İnsanın hatırladığı şeyler ne tuhaf: orta okulda kız arkadaşım beni terk ettiğinde bodruma saklanıp ağlamamı, saatlerimi bilgisayarın karşısında oyun oynayarak geçirmemi, çekim yapan yerel bir haber ekibini izlememi ya da ölen köpeğimi göz yaşları içinde toprağa vermemi.
Hüzün, terk edilme ya da ergenlik anılarının senaryo yazarlığı ile ilgisinin ne olduğunu düşünüyor olmalısınız. Bana kalırsa, çok yakından ilgili.
Hepimiz aynı duraklardan geçtik. Senaryonuzu bitirirsiniz ve muhteşem olduğunu düşünürsünüz. Gururla birilerine okutursunuz ki size çok kötü olduğunu ifade ederler: ‘Yapısal olarak hatalar içeriyor’, ‘İyi de, bunda hikaye diye bi şey yok ki…’, ‘İnsanlar bu şekilde konuşmazlar’, ‘Baş karakterin hiç ilgi çekici değil’, ‘Çok abartmışsın’, ‘Hobi olarak yaz, ne dersin?’ gibi cevaplar alırsınız.

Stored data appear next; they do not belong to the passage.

(** One statement: the row is the tenant's own, or nothing happens. *)
Lemma upsert_context_saved row db t :
  let '(r, t') := upsert_context row db t in
  of_others (xc_tenant_id row) (execution_context t') = of_others (xc_tenant_id row) (execution_context t) ∧
  (∀ n, r = Ok n → n ≠ 0 → ∃ x, x ∈ execution_context t' ∧ xc_execution_id x = xc_execution_id row ∧
                                 xc_tenant_id x = xc_tenant_id row) ∧
  (∀ x, head (filter (λ x, xc_execution_id x = xc_execution_id row) (execution_context t)) = Some x →
        xc_tenant_id x ≠ xc_tenant_id row → t' = t ∧ (r = Ok 0)).
Proof.
  unfold upsert_context. destruct (head _) as [old|] eqn:Hh.
  - case_bool_decide as Hten; cbn [negb].
    2:{ split_and!; [done| |done]. by intros n [= <-]. }
    destruct (array_nonempty (xc_events row)) as [events|], (array_nonempty (xc_logs row)) as [logs|];
      try (split_and!; [done|done|intros x [= <-]; done]).
    set (merge := λ old new, merge_context old new events logs).
    destruct (others_upsert (xc_tenant_id row) (λ x, bool_decide (xc_execution_id x = xc_execution_id row)) merge row
      (execution_context t) old) as [Heq Hin]; [by rewrite filter_bool_Prop|done..|].
    split_and!; [exact Heq| |intros x [= <-]; done]. intros n _ _. eexists. split; [exact Hin|].
    cbn. split; [|done]. assert (old ∈ filter (λ x, xc_execution_id x = xc_execution_id row) (execution_context t)) as Ho.
    { destruct (filter _ _); [done|]. injection Hh as ->. set_solver. }
    by apply list_elem_of_filter in Ho as [? _].
  - split_and!; [| |done].
    + unfold of_others. cbn. rewrite filter_app, filter_cons_False by auto. by rewrite filter_nil, app_nil_r.
    + intros n _ _. exists row. split; [|done]. cbn. set_solver.
Qed.

(** The execution context of a tenant is written by nobody else: saving a
    context keeps the rows of every other tenant exactly as they were, whatever
    statement fails; it succeeds only if there was no execution to record or a
    row of the execution under the record's tenant is there afterwards; and when
    the execution already belongs to another tenant, nothing is stored and the
    save is refused. *)
Theorem context_tenant_isolated record c :
  let '(r, c') := SaveExecutionContext (Some record) c in
  context_saved (TrimSpace (ec_TenantID record)) (ec_ExecutionID record) (contexts c) r (contexts c').
Proof.
  unfold SaveExecutionContext, saveExecutionContext. unfold mbind at 1, ST_bind at 1.
  destruct (c_now c) as [now c0] eqn:Hnow. assert (contexts c0 = contexts c) as <- by (by injection Hnow as _ <-).
  clear c Hnow. unfold context_saved.
  destruct (TrimSpace (ec_ExecutionID record)) as [|a s] eqn:He.
  { split_and!; [done|by left|done]. }
  destruct (TrimSpace (ec_TenantID record)) as [|b u] eqn:Ht; [done|].
  change (negb (nonempty (String a s))) with false. change (negb (nonempty (String b u))) with false.
  cbv iota. rewrite <-Ht.
  set (row := context_row_of record now).
  change (ec_ExecutionID record) with (xc_execution_id row). change (TrimSpace (ec_TenantID record)) with (xc_tenant_id row).
  unfold bind_err, mbind, ST_bind, c_exec. cbv beta. destruct (next_fault (c_world c0)) as [f w].
  pose proof (upsert_context_saved row (w_db w) (c_tables c0)) as Hq.
  change (c_tables (c0 {{ c_world := w }})) with (c_tables c0). change (execution_context (c_tables c0)) with (contexts c0) in Hq.
  destruct f; [|done|]; destruct (upsert_context row (w_db w) (c_tables c0)) as [[n|e] t'];
    destruct Hq as (Hoth & Hrow & Hforeign); cbn [mret ST_ret fst snd].
  - destruct (n =? 0) eqn:Hn; cbn.
    + split_and!; [done..|]. intros x Hx Hne. by destruct (Hforeign x Hx Hne) as [-> _].
    + split_and!; [done| |intros x Hx Hne; destruct (Hforeign x Hx Hne) as [_ [= ->]]; done].
      right. split; [change (TrimSpace (ec_TenantID record) ≠ ""); by rewrite Ht|]. apply (Hrow n); [done|lia].
  - cbn. split_and!; [done..|]. intros x Hx Hne. by destruct (Hforeign x Hx Hne) as [-> _].
  - cbn. split_and!; [done..|]. intros x Hx Hne. by destruct (Hforeign x Hx Hne) as [-> _].
  - cbn. split_and!; [done..|]. intros x Hx Hne. by destruct (Hforeign x Hx Hne) as [-> _].
Qed.
End Facts.

(** ** Lineage *)

(** An execution that another tenant recorded is taken over: the row in conflict
    becomes the new tenant's, and the tenant that recorded it no longer finds
    it. *)
Theorem lineage_taken_over `{Ext} x now db old tenant :
  NoDup (li_execution_id <$> execution_lineage db) →
  head (filter (λ y, same_execution (li_execution_id x) y = true) (execution_lineage db)) = Some old →
  - 2 ^ 31 ≤ li_tool_calls x ≤ int32_max → li_tenant_id old = Some tenant →
  is_Some (li_tenant_id x) → li_tenant_id x ≠ Some tenant →
  let db' := (upsert_lineage x now db).2 in
  length (execution_lineage db') = length (execution_lineage db) ∧
  merge_lineage old x ∈ execution_lineage db' ∧ li_tenant_id (merge_lineage old x) = li_tenant_id x ∧
  (select_lineage (li_execution_id x) tenant db').1 = Err ErrNoRows.
Proof.
  intros Hnd Hh Hcalls Hold [t Hx] Hne. cbv zeta. unfold upsert_lineage.
  rewrite (proj2 (orb_false_iff _ _)) by (split; apply Z.ltb_ge; lia).
  set (db1 := db {{ execution_lineage ::= _ }}).
  assert (execution_lineage (if lineage_trigger db1 then sync_from_lineage (resulting_lineage x db) now db1 else (Ok tt, db1)).2
          = upsert (same_execution (li_execution_id x)) merge_lineage x (execution_lineage db)) as Hl.
  { destruct (lineage_trigger db1); [|done]. unfold sync_from_lineage. repeat (case_match; try done). }
  unfold select_lineage. cbv zeta. cbn [fst]. rewrite Hl. clear Hl db1. assert (Hten : li_tenant_id (merge_lineage old x) = li_tenant_id x).
  { cbn. by rewrite Hx. }
  assert (li_execution_id old = li_execution_id x) as Hid.
  { assert (old ∈ filter (λ y, same_execution (li_execution_id x) y = true) (execution_lineage db)) as Ho.
    { destruct (filter _ _); [done|]. injection Hh as ->. set_solver. }
    apply list_elem_of_filter in Ho as [Ho _]. by apply bool_decide_eq_true in Ho. }
  induction (execution_lineage db) as [|y l IH]; [done|]. rewrite fmap_cons, NoDup_cons in Hnd. cbn [upsert].
  rewrite filter_cons in Hh. destruct (same_execution (li_execution_id x) y) eqn:Hs.
  - rewrite decide_True in Hh by done. injection Hh as ->. split_and!; [done|set_solver|done|].
    clear IH. rewrite filter_cons_False by (intros [_ ?]; congruence).
    destruct (filter _ l) as [|z l'] eqn:Hf; [done|]. exfalso. apply (proj1 Hnd).
    assert (z ∈ z :: l') as Hz by set_solver. rewrite <-Hf in Hz. apply list_elem_of_filter in Hz as [[Hz _] Hin].
    rewrite Hid, <-Hz. apply list_elem_of_fmap. by exists z.
  - rewrite decide_False in Hh by done. destruct (IH (proj2 Hnd) Hh) as (Hlen & Hin & _ & Hsel).
    split_and!; [cbn; by rewrite Hlen|set_solver|done|]. rewrite filter_cons_False; [done|].
    intros [Hy _]. unfold same_execution in Hs. by rewrite bool_decide_true in Hs.
Qed.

İşin aslı şu ki, iyi bir senaryo oluşturmak oldukça karmaşık ve zor bir süreçtir. Atmosfer, gerilim, karakterler, çatışma, tema, dil, sekanslar, ritim, olay örgüsü, ruh hali, diyalog, biçim, sahneleme, tarz, çeşitlilik, zirve noktası, aksiyon ve daha birçok ögenin uyumlu bir şekilde kelime ve cümleler aracılığıyla somutlaştırılarak senaryoya dönüştürülmesi gerekmektedir. Dahası, senaryonuzun okuyan kişi üzerinde, kız arkadaşınızın sizi terk ettiğine benzer bir duygu oluşturması gerekir.
İngmar Bergman senaryo yazımı ile ilgili çok doğru bir söz söylemiştir: ‘Neredeyse imkansız bir iş’.
Ancak imkansız değildir. Yoğun bir çalışma ve biraz yardım ile herkes bir senaryo yazabilir, hatta iyi bir senaryo. İnanılmaz zor olduğu bir gerçektir ancak üstesinden gelebilirsiniz.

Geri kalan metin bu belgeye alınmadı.